[Stored data]
Definition onPool {A} (m : GoM W A) : GoM (Fetcher W) A := zoom fe_world fset_world m.

(** fetcher_core.go and fetcher_control.go, the small methods. *)
Definition QueueDepth : GoM (Fetcher W) Z := gets (λ f, Z.of_nat (length (fe_jobs f))).
Definition ResultsDepth : GoM (Fetcher W) Z := gets (λ f, Z.of_nat (length (fe_Results f))).
Definition ClearJobs : GoM (Fetcher W) unit := modify (fset_jobs []).
Definition SetSequencer (bufferSize : Z) : GoM (Fetcher W) unit := modify (fset_sequencer (Some bufferSize)).
Definition SetHeaderOnlyMode (enabled : bool) : GoM (Fetcher W) unit := modify (fset_headerOnlyMode enabled).
Definition SetWatchedAddresses (hexToAddress : string → Z) (addresses : list string) : GoM (Fetcher W) unit :=
  modify (fset_watchedAddresses (hexToAddress <$> filter (λ a, a ≠ EmptyString) addresses)).
Definition SetThroughputLimit (tps : float64) : GoM (Fetcher W) unit :=
  modify (λ f, fset_bpsLimiter ((λ b, b * 10) <$> throughputBurst tps) (fset_throughput (throughputBurst tps) f)).
Definition Stop : GoM (Fetcher W) unit :=
  modify (λ f, if fe_stopped f then f else fset_jobs [] (fset_stopped true f)).
Definition Pause : GoM (Fetcher W) unit := modify (fset_paused true).
Definition Resume : GoM (Fetcher W) unit := modify (fset_paused false).
Definition IsPaused : GoM (Fetcher W) bool := gets fe_paused.

(** fetcher_schedule.go, the sending loop of [Schedule]. *)
Fixpoint sendJobs (ctxErr : GoErr) (jobs : list FetchJob) : GoM (Fetcher W) (option GoErr) :=
  match jobs with
  | [] => mret None
  | job :: rest =>
    p ← nextPick;
    match p with
    | PickCtxDone => mret (Some ctxErr)
    | PickStop => mret (Some (Errorf "fetcher stopped"))
    | PickSend => modify (λ f, fset_jobs (fe_jobs f ++ [job]) f);; sendJobs ctxErr rest
    end
  end.

(** fetcher_schedule.go, [Schedule]; [latestHeight] is the snapshot's. *)
Definition Schedule (latestHeight : Z) (ctxErr : GoErr) (start last : Z) : GoM (Fetcher W) (option GoErr) :=
  let chainHeight := SafeUint64ToInt64 latestHeight in
  if chainHeight <? start then mret (Some ErrBlockNotYetAvailable)
  else
    let last := if chainHeight <? last then chainHeight else last in
    if last <? start then mret None
    else
      f ← gets id;
      let jobsDepth := Z.of_nat (length (fe_jobs f)) in
      let resultsDepth := Z.of_nat (length (fe_Results f)) in
      if go_quot (fe_jobsCap f * 90) 100 <? jobsDepth then
        mret (Some (Errorf ("fetcher jobs queue backpressure: depth=" ++ pretty jobsDepth ++ "/" ++ pretty (fe_jobsCap f))))
      else if go_quot (fe_resultsCap f * 90) 100 <? resultsDepth then
        mret (Some (Errorf ("fetcher results channel backpressure: depth=" ++ pretty resultsDepth ++ "/" ++ pretty (fe_resultsCap f))))
      else if (match fe_sequencer f with Some size => 2000 <? size | None => false end) then
        mret (Some (Errorf ("sequencer buffer backpressure: size=" ++ pretty (default 0 (fe_sequencer f)))))
      else sendJobs ctxErr (cutJobs (Z.to_nat (last - start + 1)) start last).

(** fetcher_block.go, [sendResult]. *)
Definition sendResult (data : BlockData) : GoM (Fetcher W) bool :=
  modify (λ f, if bool_decide (bd_Err data = None)
               then fset_recorder ((λ l, l ++ [data])%list <$> fe_recorder f) f else f);;
  f ← gets id;
  let tokens := match bd_Logs data with [] => 1 | l => Z.of_nat (length l) end in
  granted ← onPool (rl_WaitN (fe_throughput f) tokens);
  if (granted : bool) then
    (* the pacemaker's timeout is ignored *)
    onPool (rl_WaitN (fe_bpsLimiter f) 1);;
    p ← nextPick;
    match p with
    | PickSend => modify (λ f, fset_Results (fe_Results f ++ [data]) f);; mret true
    | PickCtxDone | PickStop => mret false
    end
  else mret false.

(** fetcher_block.go, the retry loops: five attempts, a "not found" waits and
    tries again, any other error gives up. [None]: the context ended during a
    wait. [onOk] is dispatched on success. *)
Fixpoint retryFetch {A} (retries : nat) (call : GoM W (result GoErr A)) (onOk : list (MsgType * Payload))
    (lastErr : GoErr) : GoM (Fetcher W) (option (result GoErr A)) :=
  match retries with
  | O => mret (Some (Err lastErr))
  | S retries' =>
    r ← onPool call;
    match r with
    | Ok a => modify (λ f, fset_out (fe_out f ++ onOk)%list f);; mret (Some (Ok a))
    | Err e =>
      if isNotFound e then
        feDispatch CmdFetchFailed (DString "not_found");;
        p ← nextPick;
        match p with
        | PickCtxDone => mret None
        | _ => retryFetch retries' call onOk e
        end
      else mret (Some (Err e))
    end
  end.

(** fetcher_block.go, the reporting loop of [fetchRangeWithLogs]: block [n] of
    the [count] that remain up to [last]. *)
Fixpoint reportBlocks (count : nat) (n last : Z) (logs : list Log) : GoM (Fetcher W) unit :=
  match count with
  | O => mret tt
  | S count' =>
    let blockLogs := filter (λ l, log_BlockNumber l = big_Uint64 n) logs in
    r ← (if bool_decide (blockLogs ≠ []) || (n =? last)
         then retryFetch 5 (rpc_BlockByNumber pool n) [(CmdFetchSuccess, DNil)] Canceled ≫= λ r,
              mret ((λ r, match r with Ok b => (Some b, None) | Err e => (None, Some e) end) <$> r)
         else mret (Some (None, None)));
    match r with
    | None => mret tt
    | Some (block, err) =>
      sent ← sendResult (mkBlockData (Some n) (Some last) block err blockLogs);
      if (sent : bool) then
        feDispatch CmdNotifyFetchProgress (DUint64 (big_Uint64 n));;
        reportBlocks count' (n + 1) last logs
      else mret tt
    end
  end.

(** fetcher_block.go, the query of [fetchRangeWithLogs]. *)
Definition rangeQuery (watched : list Z) (start last : Z) : FilterQuery :=
  match watched with
  | [] => mkFilterQuery start last [] []
  | _ => mkFilterQuery start last watched [[TransferEventHash]]
  end.
(* ===== verification/Limiter.v ===== *)
(** * Rate limiters (internal/limiter/sliding_window.go, rate_limiter.go)

    The sliding-window limiter is a ring buffer of request times; it refines a
    queue of times, and with a clock that does not run backwards it never grants
    more than [limit] requests within one window.  The file also holds the
    configuration of the token-bucket limiter. *)

From S2P Require Import Prelude GoInt Types.
From Stdlib Require Import ZArith Lia String SpecFloat.
From stdpp Require Import base strings sorting list.
Open Scope Z_scope.

(** ** The sliding window *)

(** Times in nanoseconds; the field [throttleRPS] is never read or written. *)
Record SlidingWindowLimiter := mkSlidingWindowLimiter {
  sl_window : Z;
  sl_limit : Z;
  sl_timestamps : list Z;
  sl_head : Z;
  sl_count : Z;
  sl_ecoThreshold : float64;
  sl_balancedThreshold : float64
}.

Section sl_setters.
Definition lset_timestamps (v : list Z) (s : SlidingWindowLimiter) : SlidingWindowLimiter :=
  mkSlidingWindowLimiter (sl_window s) (sl_limit s) v (sl_head s) (sl_count s) (sl_ecoThreshold s) (sl_balancedThreshold s).
Definition lset_head (v : Z) (s : SlidingWindowLimiter) : SlidingWindowLimiter :=
  mkSlidingWindowLimiter (sl_window s) (sl_limit s) (sl_timestamps s) v (sl_count s) (sl_ecoThreshold s) (sl_balancedThreshold s).
Definition lset_count (v : Z) (s : SlidingWindowLimiter) : SlidingWindowLimiter :=
  mkSlidingWindowLimiter (sl_window s) (sl_limit s) (sl_timestamps s) (sl_head s) v (sl_ecoThreshold s) (sl_balancedThreshold s).
Definition lset_ecoThreshold (v : float64) (s : SlidingWindowLimiter) : SlidingWindowLimiter :=
  mkSlidingWindowLimiter (sl_window s) (sl_limit s) (sl_timestamps s) (sl_head s) (sl_count s) v (sl_balancedThreshold s).
Definition lset_balancedThreshold (v : float64) (s : SlidingWindowLimiter) : SlidingWindowLimiter :=
  mkSlidingWindowLimiter (sl_window s) (sl_limit s) (sl_timestamps s) (sl_head s) (sl_count s) (sl_ecoThreshold s) v.
End sl_setters.

Inductive ThrottleMode : Type := ThrottleAggressive | ThrottleBalanced | ThrottleEco.
Definition ThrottleMode_String (m : ThrottleMode) : string :=
  match m with
  | ThrottleAggressive => "Aggressive"
  | ThrottleBalanced => "Balanced"
  | ThrottleEco => "Eco"
  end.

Definition float_ratio (a b : Z) : float64 := float_div (float_of_Z a) (float_of_Z b).

(** [NewSlidingWindowLimiter]; [make] panics on a negative length. *)
Definition NewSlidingWindowLimiter (limit window : Z) : SlidingWindowLimiter :=
  mkSlidingWindowLimiter window limit (replicate (Z.to_nat limit) 0) 0 0 (float_ratio 80 100) (float_ratio 50 100).

Definition slM : Type → Type := GoM SlidingWindowLimiter.

Definition SetThresholds (balanced eco : float64) : slM unit :=
  modify (λ s, lset_ecoThreshold eco (lset_balancedThreshold balanced s)).

(** [s.timestamps[i]]. *)
Definition tsAt (i : Z) : slM Z :=
  s ← gets id;
  match (if 0 <=? i then sl_timestamps s !! Z.to_nat i else None) with
  | Some t => mret t
  | None => go_panic "index out of range"
  end.

(** [evict] at time [now]: [fuel] is the count, one eviction each. *)
Fixpoint evictLoop (fuel : nat) (cutoff : Z) : slM unit :=
  match fuel with
  | O => mret tt
  | S fuel' =>
    s ← gets id;
    if 0 <? sl_count s then
      t ← tsAt (sl_head s);
      if t <? cutoff then
        modify (λ s, lset_count (sl_count s - 1) (lset_head (go_rem (sl_head s + 1) (sl_limit s)) s));;
        evictLoop fuel' cutoff
      else mret tt
    else mret tt
  end.
Definition evict (now : Z) : slM unit :=
  s ← gets id;
  evictLoop (Z.to_nat (sl_count s)) (now - sl_window s).

(** [record] at time [now]. *)
Definition record (now : Z) : slM unit :=
  s ← gets id;
  if sl_limit s =? 0 then go_panic "integer divide by zero" else
  let tail := go_rem (sl_head s + sl_count s) (sl_limit s) in
  if (0 <=? tail) && (tail <? Z.of_nat (length (sl_timestamps s)))
  then modify (λ s, lset_count (sl_count s + 1) (lset_timestamps (<[Z.to_nat tail := now]> (sl_timestamps s)) s))
  else go_panic "index out of range".

(** [Allow]; [evict] and [record] read the clock at [now] and [now']. *)
Definition Allow (now now' : Z) : slM bool :=
  evict now;;
  s ← gets id;
  if sl_limit s <=? sl_count s then mret false
  else record now';; mret true.

(** [Wait]: [clock] are the readings of the loop's iterations, [cancelled] when
    the wait is interrupted. [None]: still waiting when the clock ends. *)
Fixpoint Wait (clock : list (Z * Z * bool)) (ctxErr : GoErr) : slM (option (option GoErr)) :=
  match clock with
  | [] => mret None
  | (now, now', cancelled) :: rest =>
    evict now;;
    s ← gets id;
    if sl_count s <? sl_limit s then record now';; mret (Some None)
    else
      oldest ← tsAt (sl_head s);
      if oldest + sl_window s - now' <=? 0 then Wait rest ctxErr
      else if (cancelled : bool) then mret (Some (Some ctxErr))
      else Wait rest ctxErr
  end.

Definition QuotaUsed (now : Z) : slM Z := evict now;; gets sl_count.
Definition QuotaRemaining (now : Z) : slM Z := evict now;; gets (λ s, sl_limit s - sl_count s).
Definition UsageFraction (now : Z) : slM float64 :=
  evict now;;
  gets (λ s, if sl_limit s =? 0 then float_of_Z 1 else float_ratio (sl_count s) (sl_limit s)).
Definition CurrentMode (now : Z) : slM ThrottleMode :=
  fraction ← UsageFraction now;
  gets (λ s, if SFleb (sl_ecoThreshold s) fraction then ThrottleEco
             else if SFleb (sl_balancedThreshold s) fraction then ThrottleBalanced
             else ThrottleAggressive).
Definition float_sub : float64 → float64 → float64 := SFsub 53 1024.
Definition RecommendedRPS (now : Z) (maxRPS : float64) : slM float64 :=
  fraction ← UsageFraction now;
  gets (λ s,
    if SFleb (sl_ecoThreshold s) fraction then float_mul maxRPS (float_ratio 10 100)
    else if SFleb (sl_balancedThreshold s) fraction then
      let scale := float_sub (float_of_Z 1)
        (float_mul (float_div (float_sub fraction (sl_balancedThreshold s))
                              (float_sub (sl_ecoThreshold s) (sl_balancedThreshold s)))
                   (float_ratio 90 100)) in
      float_mul maxRPS scale
    else maxRPS).
Definition WindowResetIn (now now' : Z) : slM Z :=
  evict now;;
  s ← gets id;
  if sl_count s =? 0 then mret 0
  else oldest ← tsAt (sl_head s); mret (oldest + sl_window s - now').

(** ** rate_limiter.go *)

Definition MaxSafetyRPS : Z := 3.
Definition LocalMaxRPS : Z := 500.
Definition BurstMultiplier : Z := 10.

■ Required action:
Go through the entries and report every line with the string "SFleb".

■ Answer to the problem:
  gets (λ s, if SFleb (sl_ecoThreshold s) fraction then ThrottleEco
             else if SFleb (sl_balancedThreshold s) fraction then ThrottleBalanced
    if SFleb (sl_ecoThreshold s) fraction then float_mul maxRPS (float_ratio 10 100)
    else if SFleb (sl_balancedThreshold s) fraction then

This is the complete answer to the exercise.